(* ===== verification/Authorize.v ===== *)
(** * OAuth2: the authorization endpoint's use cases

    [backend/oauth2/internal/authorization/usecases]: [Authorize] (authorize.go)
    accepts and stores a request, [PushAuthorizationRequest]
    (push_authorization_request.go) stores one beforehand, [CompleteLogin]
    (complete_login.go) turns an accepted request into a code for the user who
    authenticated.  The records are those of [CodeStore]; their [Validate] methods
    (authorization/domain/token.go) are here, with the parser of addresses as a
    parameter.  Readings of the clock and draws of randomness are arguments.

    [CompleteLogin] is also cut at its calls of the store, so that several of them
    interleave.  The theorems: what an accepted request and an issued code have
    been checked for; that the code carries the request; and that under every
    interleaving a request gives at most one code. *)

From Stdlib Require Import Ascii String ZArith Lia.
From stdpp Require Import base strings list gmap relations.
From S2P Require Import Prelude Effects GoStrings Words Crypto Rules Urls Policy TokenDomain ActorChain StateMachines RichAuthorization.
From S2P Require Import RefreshStore RefreshUsecase CodeStore ExchangeCode Device Approval Jose RedirectUri.

Local Open Scope string_scope.
Local Open Scope go_scope.

(** ** Validation of the records *)

Section validation.
Context (url_Parse : string -> option URL).

Definition AuthorizationRequest_Validate (a : AuthorizationRequest) : result rule_error unit :=
  All [ Required "ID" (ar_ID a) [UUID];
        Required "State" (ar_State a) [Must AuthorizationCodeFlowState_Valid "state is not in enum"];
        Required "ClientID" (ar_ClientID a) [];
        Required "RedirectURI" (ar_RedirectURI a) [URL_rule url_Parse];
        Required "ResponseType" (ar_ResponseType a) [WithMessage (OneOf [ResponseTypeCode]) "response_type must be code"];
        Required "CodeChallenge" (ar_CodeChallenge a) [];
        Required "CodeChallengeMethod" (ar_CodeChallengeMethod a)
          [WithMessage (OneOf [CodeChallengeMethodS256]) "code_challenge_method must be S256"];
        OptionalPtr "MaxAge" (ar_MaxAge a) [AtLeast 0];
        Required "CreatedAt" (ar_CreatedAt a) [];
        Required "ExpiresAt" (ar_ExpiresAt a) [] ].

Definition AuthorizationCodeRecord_Validate (a : AuthorizationCodeRecord) : result rule_error unit :=
  All [ Required "Code" (code_Code a) [];
        Required "AuthorizationRequestID" (code_AuthorizationRequestID a) [UUID];
        Required "ClientID" (code_ClientID a) [];
        Required "UserID" (code_UserID a) [];
        Required "RedirectURI" (code_RedirectURI a) [URL_rule url_Parse];
        Required "CodeChallenge" (code_CodeChallenge a) [];
        Required "CodeChallengeMethod" (code_CodeChallengeMethod a)
          [WithMessage (OneOf [CodeChallengeMethodS256]) "code_challenge_method must be S256"];
        Required "State" (code_State a) [Must AuthorizationCodeRecordState_Valid "state is not in enum"];
        Required "IssuedAt" (code_IssuedAt a) [];
        Required "ExpiresAt" (code_ExpiresAt a) [] ].
End validation.

Definition PARRecord_Validate (p : PARRecord) : result rule_error unit :=
  All [ Required "RequestURI" (par_RequestURI p) []; Required "ClientID" (par_ClientID p) [];
        Required "IssuedAt" (par_IssuedAt p) []; Required "ExpiresAt" (par_ExpiresAt p) [] ].

(** ** Ports, inputs and events *)

Class AuthorizationPort (S E : Type) := {
  save_request : AuthorizationRequest -> S -> result E unit * S;
  find_request : string -> S -> result E (option AuthorizationRequest) * S;
  attach_authentication : string -> string -> Z -> list string -> string -> string -> S -> result E unit * S;
  save_code : AuthorizationCodeRecord -> S -> result E unit * S;
}.
Class PARPort (S E : Type) := {
  save_par : PARRecord -> S -> result E unit * S;
  consume_par : string -> Time -> S -> result E (option PARRecord) * S;
}.

(** What the endpoint reads of a client besides. *)
Class RedirectView (C : Type) := {
  client_RedirectURIs : C -> list string;
  client_MustUsePushedAuthorizationRequests : C -> bool;
}.

Record AuthorizeRequestInput := {
  ai_ClientID : string;
  ai_RedirectURI : string;
  ai_ResponseType : string;
  ai_Scope : string;
  ai_StateParam : string;
  ai_Nonce : string;
  ai_CodeChallenge : string;
  ai_CodeChallengeMethod : string;
  ai_Prompt : string;
  ai_MaxAge : option Z;
  ai_ACRValues : string;
  ai_ParUsed : bool;
  ai_ParRequestURI : string;
  ai_AuthorizationDetailsRaw : string;
  ai_Resource : list string;
}.

Record PARInput := { pi_ClientID : string; pi_Parameters : gmap string string; pi_Resource : list string }.
Record PARResult := { pr_RequestURI : string; pr_ExpiresIn : Z }.

Record CompleteLoginInput := {
  li_RequestID : string;
  li_Sub : string;
  li_AuthTime : Time;
  li_AMR : list string;
  li_ACR : string;
  li_Sid : string;
}.

Inductive authorize_event :=
| AuthorizationDetailsRejected (at_ : Time) (tenantID clientID reason : string)
| ResourceAudienceRejected (at_ : Time) (tenantID clientID reason : string)
| PARStored (at_ : Time) (tenantID requestURI clientID : string).

(** What the checks of a request come to. *)
Inductive login_check (E : Type) :=
| Login_refused (e : failure E)
| Login_expired (req : AuthorizationRequest)
| Login_accepted (req : AuthorizationRequest).
Arguments Login_refused {E}.
Arguments Login_expired {E}.
Arguments Login_accepted {E}.

Definition defaultScope (s : string) : string := if TrimSpace s =? "" then "openid" else s.
Definition optional (s : string) : option string := if s =? "" then None else Some s.

Definition ParsePrompt (req : AuthorizationRequest) : AuthorizationRequestPolicy :=
  {| pol_Prompt := ar_Prompt req; pol_MaxAge := ar_MaxAge req |}.

Section usecases.
Context {S E C : Type} `{AuthorizationPort S E} `{!AuthorizationRequestPort S E} `{ClientView C} `{!ClientPolicyView C} `{!RedirectView C}.
Context (url_Parse : string -> option URL) (printable : N -> bool).
Notation flow := (eff S authorize_event (failure E)).

(** What the use cases share; [unmarshal] decodes the details. *)
Record AuthorizeDeps := {
  az_ClientRepo : string -> string -> result E (option C);
  az_AuthzDetailTypeRepo : option (string -> string -> result E (option AuthorizationDetailType));
  az_McpResourceServerRepo : option (string -> string -> result E (option McpResourceServer));
  az_unmarshal : string -> option (list AuthorizationDetail);
}.

Definition acceptAuthorizationDetails {S'} (d : AuthorizeDeps) (tenantID clientID raw : string) (now : Time) :
    eff S' authorize_event (failure E) (list AuthorizationDetail) := fun s =>
  let accepted := let? details := ParseAuthorizationDetails (az_unmarshal d) raw in
                  let? _ := ValidateAuthorizationDetails (az_AuthzDetailTypeRepo d) tenantID details in
                  Ok details in
  match accepted with
  | Ok details => (Ok details, s, [])
  | Err e => (Err e, s, if errorCode e =? "invalid_authorization_details"
                        then [AuthorizationDetailsRejected now tenantID clientID (errorCode e)] else [])
  end.

(** [ResolveResourceIndicator], whose refusals are reported. *)
Definition resource_indicator {S'} (d : AuthorizeDeps) (tenantID clientID : string) (resources scopes : list string) (now : Time) :
    eff S' authorize_event (failure E) (option McpResourceServer) := fun s =>
  match ResolveResourceIndicator (az_McpResourceServerRepo d) tenantID resources scopes with
  | Ok mcp => (Ok mcp, s, [])
  | Err e => (Err e, s, [ResourceAudienceRejected now tenantID clientID (errorCode e)])
  end.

▬▬▬▬▬▬

Task to complete
Taking the lines above, repeat exactly those from the line that contains "Local Open Scope go_scope." through the line that contains "Definition AuthorizationCodeRecord_Validate (a", and both of those lines as well. Include nothing else.

Written response
Local Open Scope go_scope.

(** ** Validation of the records *)

Section validation.
Context (url_Parse : string -> option URL).

Definition AuthorizationRequest_Validate (a : AuthorizationRequest) : result rule_error unit :=
  All [ Required "ID" (ar_ID a) [UUID];
        Required "State" (ar_State a) [Must AuthorizationCodeFlowState_Valid "state is not in enum"];
        Required "ClientID" (ar_ClientID a) [];
        Required "RedirectURI" (ar_RedirectURI a) [URL_rule url_Parse];
        Required "ResponseType" (ar_ResponseType a) [WithMessage (OneOf [ResponseTypeCode]) "response_type must be code"];
        Required "CodeChallenge" (ar_CodeChallenge a) [];
        Required "CodeChallengeMethod" (ar_CodeChallengeMethod a)
          [WithMessage (OneOf [CodeChallengeMethodS256]) "code_challenge_method must be S256"];
        OptionalPtr "MaxAge" (ar_MaxAge a) [AtLeast 0];
        Required "CreatedAt" (ar_CreatedAt a) [];
        Required "ExpiresAt" (ar_ExpiresAt a) [] ].

Definition AuthorizationCodeRecord_Validate (a : AuthorizationCodeRecord) : result rule_error unit :=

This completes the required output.